(** * IMQS migrator: a shallow embedding of [main.go] and its verification

    The migrator applies an ordered list of [.sql] files to a PostgreSQL
    database and records each applied file in the table [schema_migrations].
    This development embeds the functions of [main.go] that form the
    reconciliation engine

      [makeConStr], [parseDBConStr], [connectOrCreate], [bootstrap],
      [getMigrationsInDB], [runLegacyMigrations], [maxLegacyMigrationVersion],
      [legacyMigrationVersion], [switchoverFromAlbion],
      [migrationNameFromFile], [runMigration], [runMigrations]

    together with the callers that collect the files, [upgrade],
    [upgradeCmd] and [upgradeAll], and the name check [validDBNameRegex] of
    the service, and proves properties of them.

    Modelling decisions.
    - Go strings are [string]s of bytes.  Go [int] values are [Z]; every
      integer the program computes stays inside 32 bits, so no wrap-around
      can occur, and the one place where a 64 bit bound matters (scanning a
      column into an [int]) checks it.
    - A Go function returning [error] becomes a function into [Error + A].
      A run-time panic (slicing a file name shorter than four bytes) is the
      error [PanicSliceBounds].
    - The database server, the file system and standard output are explicit
      state.  A transaction is a working copy of the database taken at
      [Begin]; [Commit] installs it and [Rollback] drops it.  The connection
      is healthy: a statement fails only for a reason visible in the state
      (missing or existing relation, duplicate key, NULL scanned into an
      int, a script that the server rejects, a table that it refuses to
      drop).
    - What PostgreSQL does with the text of a migration file, whether it
      lets the bookkeeping table be dropped, what it does on
      [CREATE DATABASE], and the Unicode tables behind [strings.ToLower] are
      not part of the repository; they are the fields of [Environment].
    - Lines sent to the IMQS logger are not recorded; what [fmt.Printf]
      writes is.
    - The directory [upgrade] walks is a tree of paths as [filepath.Walk]
      sees it; the answer of the config service to [getDBConnection] is a
      function of the database name.  The HTTP handlers of [serviceCmd] are
      not modelled. *)

From Stdlib Require Import ZArith Ascii String List Lia DecimalString.
From stdpp Require Import base option list gmap strings.

Local Open Scope string_scope.
Local Open Scope Z_scope.

(** ** The parts of the Go standard library that the program calls *)

Module Go.

(** [strings.Split(s, sep)] for a one-byte separator: one more part than
    there are separators, so the empty string splits into one empty part. *)
Fixpoint Split (sep : ascii) (s : string) : list string :=
  match s with
  | EmptyString => [EmptyString]
  | String c s' =>
      if Ascii.eqb c sep then EmptyString :: Split sep s'
      else match Split sep s' with
           | p :: ps => String c p :: ps
           | [] => [String c EmptyString]
           end
  end.

(** [strings.Join(parts, sep)], the inverse used to state losslessness. *)
Fixpoint Join (sep : ascii) (parts : list string) : string :=
  match parts with
  | [] => EmptyString
  | [p] => p
  | p :: ps => p ++ String sep (Join sep ps)
  end.

(** [strings.Index(s, substr)]: byte offset of the first occurrence, -1
    when there is none. *)
Fixpoint Index (s substr : string) : Z :=
  if String.prefix substr s then 0
  else match s with
       | EmptyString => -1
       | String _ s' => let i := Index s' substr in if i <? 0 then -1 else i + 1
       end.

Definition HasSuffix (s suffix : string) : bool :=
  let n := String.length s in
  let k := String.length suffix in
  (k <=? n)%nat && String.eqb (String.substring (n - k) k s) suffix.

(** [s[:len(s)-4]]; the slice expression panics when [len(s) < 4]. *)
Definition dropLast4 (s : string) : option string :=
  let n := String.length s in
  if (n <? 4)%nat then None else Some (String.substring 0 (n - 4) s).

Definition isSeparator (c : ascii) : bool := Ascii.eqb c "/".

Fixpoint hasSeparator (s : string) : bool :=
  match s with
  | EmptyString => false
  | String c s' => isSeparator c || hasSeparator s'
  end.

(** First loop of [filepath.Base]: strip trailing separators. *)
Fixpoint stripTrailingSeparators (s : string) : string :=
  match s with
  | EmptyString => EmptyString
  | String c s' =>
      let t := stripTrailingSeparators s' in
      if isSeparator c && String.eqb t EmptyString then EmptyString
      else String c t
  end.

(** Second loop of [filepath.Base]: what follows the last separator. *)
Fixpoint lastElement (s : string) : string :=
  match s with
  | EmptyString => EmptyString
  | String c s' =>
      if hasSeparator s' then lastElement s'
      else if isSeparator c then s' else s
  end.

(** [filepath.Base] on a system whose separator is [/] and that has no
    volume names (the program is built with GOOS=linux). *)
Definition Base (path : string) : string :=
  if String.eqb path EmptyString then "."
  else
    let p := lastElement (stripTrailingSeparators path) in
    if String.eqb p EmptyString then "/" else p.

Definition isUpper (c : ascii) : bool :=
  let n := nat_of_ascii c in (65 <=? n)%nat && (n <=? 90)%nat.

Definition lowerByte (c : ascii) : ascii :=
  if isUpper c then ascii_of_nat (nat_of_ascii c + 32) else c.

Fixpoint isASCII (s : string) : bool :=
  match s with
  | EmptyString => true
  | String c s' => (nat_of_ascii c <? 128)%nat && isASCII s'
  end.

Fixpoint mapBytes (f : ascii -> ascii) (s : string) : string :=
  match s with
  | EmptyString => EmptyString
  | String c s' => String (f c) (mapBytes f s')
  end.

(** [strings.ToLower]: byte-wise on ASCII-only strings (the fast path of
    the library), by the Unicode tables otherwise. *)
Definition ToLower (unicodeToLower : string -> string) (s : string) : string :=
  if isASCII s then mapBytes lowerByte s else unicodeToLower s.

Definition isDigit (c : ascii) : bool :=
  let n := nat_of_ascii c in (48 <=? n)%nat && (n <=? 57)%nat.

Definition digit (c : ascii) : option Z :=
  if isDigit c then Some (Z.of_nat (nat_of_ascii c) - 48) else None.

Fixpoint digits (acc : Z) (s : string) : option Z :=
  match s with
  | EmptyString => Some acc
  | String c s' =>
      match digit c with
      | Some d => digits (10 * acc + d) s'
      | None => None
      end
  end.

(** An optional sign followed by one or more decimal digits: the integer
    input of the server. *)
Definition decimal (s : string) : option Z :=
  match s with
  | EmptyString => None
  | String c s' =>
      let '(neg, body) :=
        if Ascii.eqb c "+" then (false, s')
        else if Ascii.eqb c "-" then (true, s')
        else (false, s) in
      match body with
      | EmptyString => None
      | _ => match digits 0 body with
             | Some n => Some (if neg then - n else n)
             | None => None
             end
      end
  end.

# WORK TO COMPLETE:
Every line of the entries above that holds "isSeparator" should be copied out.

# FINISHED TASK:
Definition isSeparator (c : ascii) : bool := Ascii.eqb c "/".
  | String c s' => isSeparator c || hasSeparator s'
      if isSeparator c && String.eqb t EmptyString then EmptyString
      else if isSeparator c then s' else s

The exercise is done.